Scan the material for the word "PrecompileTypeDynamic", and copy each line where it shows up.
>>>>>
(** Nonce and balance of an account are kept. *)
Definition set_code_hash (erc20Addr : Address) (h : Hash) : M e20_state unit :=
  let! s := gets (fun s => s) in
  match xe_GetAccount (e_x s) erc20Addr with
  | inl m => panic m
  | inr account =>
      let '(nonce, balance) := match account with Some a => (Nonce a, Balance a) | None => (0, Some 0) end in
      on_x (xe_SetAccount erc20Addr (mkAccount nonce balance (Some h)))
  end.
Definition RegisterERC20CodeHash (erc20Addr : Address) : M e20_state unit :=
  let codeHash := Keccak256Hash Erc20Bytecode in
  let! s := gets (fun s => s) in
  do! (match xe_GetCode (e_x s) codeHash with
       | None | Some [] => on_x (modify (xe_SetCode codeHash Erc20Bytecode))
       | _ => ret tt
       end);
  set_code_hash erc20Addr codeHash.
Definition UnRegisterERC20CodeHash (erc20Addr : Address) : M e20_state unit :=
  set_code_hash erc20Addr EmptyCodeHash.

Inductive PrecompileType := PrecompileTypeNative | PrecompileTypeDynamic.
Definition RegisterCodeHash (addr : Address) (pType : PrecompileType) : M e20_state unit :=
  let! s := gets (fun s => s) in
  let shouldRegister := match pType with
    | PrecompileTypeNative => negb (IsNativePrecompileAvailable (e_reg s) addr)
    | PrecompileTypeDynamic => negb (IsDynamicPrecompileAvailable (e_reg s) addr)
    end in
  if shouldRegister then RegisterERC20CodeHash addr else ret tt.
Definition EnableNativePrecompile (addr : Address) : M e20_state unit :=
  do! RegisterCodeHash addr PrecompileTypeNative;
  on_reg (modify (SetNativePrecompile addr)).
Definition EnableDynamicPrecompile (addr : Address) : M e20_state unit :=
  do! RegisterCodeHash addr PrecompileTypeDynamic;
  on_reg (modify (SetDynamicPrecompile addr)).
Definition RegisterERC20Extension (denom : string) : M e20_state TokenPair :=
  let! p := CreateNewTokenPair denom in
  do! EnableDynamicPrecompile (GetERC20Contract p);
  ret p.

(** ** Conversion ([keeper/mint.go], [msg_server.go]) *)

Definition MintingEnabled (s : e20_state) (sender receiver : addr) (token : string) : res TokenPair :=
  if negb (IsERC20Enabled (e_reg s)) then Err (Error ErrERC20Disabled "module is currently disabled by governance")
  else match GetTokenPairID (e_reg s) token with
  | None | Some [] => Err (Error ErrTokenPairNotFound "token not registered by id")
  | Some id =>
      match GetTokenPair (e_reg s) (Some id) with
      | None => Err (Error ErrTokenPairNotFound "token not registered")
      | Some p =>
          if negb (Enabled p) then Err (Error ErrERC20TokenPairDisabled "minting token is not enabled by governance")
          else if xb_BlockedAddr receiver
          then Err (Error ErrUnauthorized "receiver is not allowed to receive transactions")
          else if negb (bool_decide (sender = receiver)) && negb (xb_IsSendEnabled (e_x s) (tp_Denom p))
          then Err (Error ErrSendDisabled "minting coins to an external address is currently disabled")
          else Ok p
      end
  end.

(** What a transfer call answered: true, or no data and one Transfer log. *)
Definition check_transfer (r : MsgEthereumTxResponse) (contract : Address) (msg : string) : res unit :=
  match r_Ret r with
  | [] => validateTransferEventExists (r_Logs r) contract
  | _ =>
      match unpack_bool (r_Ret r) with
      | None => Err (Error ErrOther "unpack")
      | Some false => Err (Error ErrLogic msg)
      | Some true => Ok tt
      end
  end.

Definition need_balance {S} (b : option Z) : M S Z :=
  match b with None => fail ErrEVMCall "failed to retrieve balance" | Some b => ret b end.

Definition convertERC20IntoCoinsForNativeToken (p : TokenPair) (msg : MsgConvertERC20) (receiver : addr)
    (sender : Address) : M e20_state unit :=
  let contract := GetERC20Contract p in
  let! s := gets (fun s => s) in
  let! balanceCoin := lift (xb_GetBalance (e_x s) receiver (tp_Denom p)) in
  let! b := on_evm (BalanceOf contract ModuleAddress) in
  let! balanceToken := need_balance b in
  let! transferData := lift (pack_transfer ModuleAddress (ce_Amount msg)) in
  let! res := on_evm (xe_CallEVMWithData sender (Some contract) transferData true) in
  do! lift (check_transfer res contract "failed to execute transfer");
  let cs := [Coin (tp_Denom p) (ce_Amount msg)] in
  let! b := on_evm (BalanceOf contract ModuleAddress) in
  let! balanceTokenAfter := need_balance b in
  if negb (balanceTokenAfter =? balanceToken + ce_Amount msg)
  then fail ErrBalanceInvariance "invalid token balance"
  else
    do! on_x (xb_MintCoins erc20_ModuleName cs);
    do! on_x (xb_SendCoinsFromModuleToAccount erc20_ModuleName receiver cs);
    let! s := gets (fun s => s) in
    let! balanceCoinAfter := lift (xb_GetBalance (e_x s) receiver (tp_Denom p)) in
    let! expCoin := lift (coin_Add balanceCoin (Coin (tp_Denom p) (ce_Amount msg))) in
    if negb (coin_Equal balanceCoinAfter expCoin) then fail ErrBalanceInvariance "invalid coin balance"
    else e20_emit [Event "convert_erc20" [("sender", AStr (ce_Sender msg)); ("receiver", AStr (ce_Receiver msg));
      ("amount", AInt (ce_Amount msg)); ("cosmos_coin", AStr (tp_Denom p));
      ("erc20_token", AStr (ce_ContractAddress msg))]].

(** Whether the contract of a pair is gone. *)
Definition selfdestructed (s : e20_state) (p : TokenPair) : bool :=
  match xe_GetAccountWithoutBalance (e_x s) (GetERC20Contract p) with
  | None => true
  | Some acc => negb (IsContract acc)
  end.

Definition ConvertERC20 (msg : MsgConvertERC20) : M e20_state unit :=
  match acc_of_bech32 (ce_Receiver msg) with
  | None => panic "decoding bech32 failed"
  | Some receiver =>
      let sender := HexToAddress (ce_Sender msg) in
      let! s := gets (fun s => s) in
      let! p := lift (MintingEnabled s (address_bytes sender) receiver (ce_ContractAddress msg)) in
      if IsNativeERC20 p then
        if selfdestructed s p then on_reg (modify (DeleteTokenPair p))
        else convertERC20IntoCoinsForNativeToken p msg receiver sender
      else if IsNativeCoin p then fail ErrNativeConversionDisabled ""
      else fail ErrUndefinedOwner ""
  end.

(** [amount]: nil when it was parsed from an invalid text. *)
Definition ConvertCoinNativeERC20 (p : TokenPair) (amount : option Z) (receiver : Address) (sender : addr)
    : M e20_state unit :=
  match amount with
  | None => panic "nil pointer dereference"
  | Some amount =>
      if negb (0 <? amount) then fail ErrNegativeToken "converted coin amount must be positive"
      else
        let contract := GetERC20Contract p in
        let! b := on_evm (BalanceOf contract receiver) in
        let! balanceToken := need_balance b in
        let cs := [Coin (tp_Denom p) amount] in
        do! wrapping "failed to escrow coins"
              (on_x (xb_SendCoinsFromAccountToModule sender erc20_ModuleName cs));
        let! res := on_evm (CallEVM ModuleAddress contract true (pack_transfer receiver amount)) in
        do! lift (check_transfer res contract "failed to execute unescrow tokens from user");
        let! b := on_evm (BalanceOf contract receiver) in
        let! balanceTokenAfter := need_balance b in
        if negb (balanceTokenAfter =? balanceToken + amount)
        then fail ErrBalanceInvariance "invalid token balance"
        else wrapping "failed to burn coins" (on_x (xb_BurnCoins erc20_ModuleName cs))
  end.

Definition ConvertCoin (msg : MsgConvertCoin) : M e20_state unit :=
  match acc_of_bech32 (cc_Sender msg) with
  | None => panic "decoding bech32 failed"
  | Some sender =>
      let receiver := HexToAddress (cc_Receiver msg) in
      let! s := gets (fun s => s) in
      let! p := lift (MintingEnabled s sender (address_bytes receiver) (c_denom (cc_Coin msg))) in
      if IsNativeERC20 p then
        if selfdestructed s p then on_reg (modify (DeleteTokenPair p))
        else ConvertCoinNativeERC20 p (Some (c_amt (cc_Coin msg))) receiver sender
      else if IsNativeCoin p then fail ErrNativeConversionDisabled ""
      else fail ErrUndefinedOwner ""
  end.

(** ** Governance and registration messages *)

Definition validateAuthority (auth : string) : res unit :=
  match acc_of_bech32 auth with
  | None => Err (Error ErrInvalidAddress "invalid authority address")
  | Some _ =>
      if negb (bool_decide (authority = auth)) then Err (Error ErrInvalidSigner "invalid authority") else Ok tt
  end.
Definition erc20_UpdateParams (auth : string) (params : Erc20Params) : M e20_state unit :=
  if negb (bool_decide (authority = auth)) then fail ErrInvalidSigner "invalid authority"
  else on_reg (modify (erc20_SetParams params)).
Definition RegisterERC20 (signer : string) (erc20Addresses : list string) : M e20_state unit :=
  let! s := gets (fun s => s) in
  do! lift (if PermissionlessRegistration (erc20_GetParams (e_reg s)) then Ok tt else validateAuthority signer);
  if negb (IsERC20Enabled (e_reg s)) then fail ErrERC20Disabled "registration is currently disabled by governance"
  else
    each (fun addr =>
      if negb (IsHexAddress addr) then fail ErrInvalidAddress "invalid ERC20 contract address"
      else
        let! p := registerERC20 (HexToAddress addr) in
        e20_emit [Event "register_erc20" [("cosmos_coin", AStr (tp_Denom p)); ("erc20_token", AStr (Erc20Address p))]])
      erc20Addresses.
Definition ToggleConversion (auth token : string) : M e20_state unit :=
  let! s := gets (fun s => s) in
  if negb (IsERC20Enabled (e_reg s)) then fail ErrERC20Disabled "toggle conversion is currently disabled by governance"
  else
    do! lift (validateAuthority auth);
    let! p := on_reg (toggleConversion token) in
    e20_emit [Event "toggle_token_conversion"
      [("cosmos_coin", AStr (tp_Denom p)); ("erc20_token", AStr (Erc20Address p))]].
<<<<<
■ RESULT FOR THIS TASK
Inductive PrecompileType := PrecompileTypeNative | PrecompileTypeDynamic.
    | PrecompileTypeDynamic => negb (IsDynamicPrecompileAvailable (e_reg s) addr)
  do! RegisterCodeHash addr PrecompileTypeDynamic;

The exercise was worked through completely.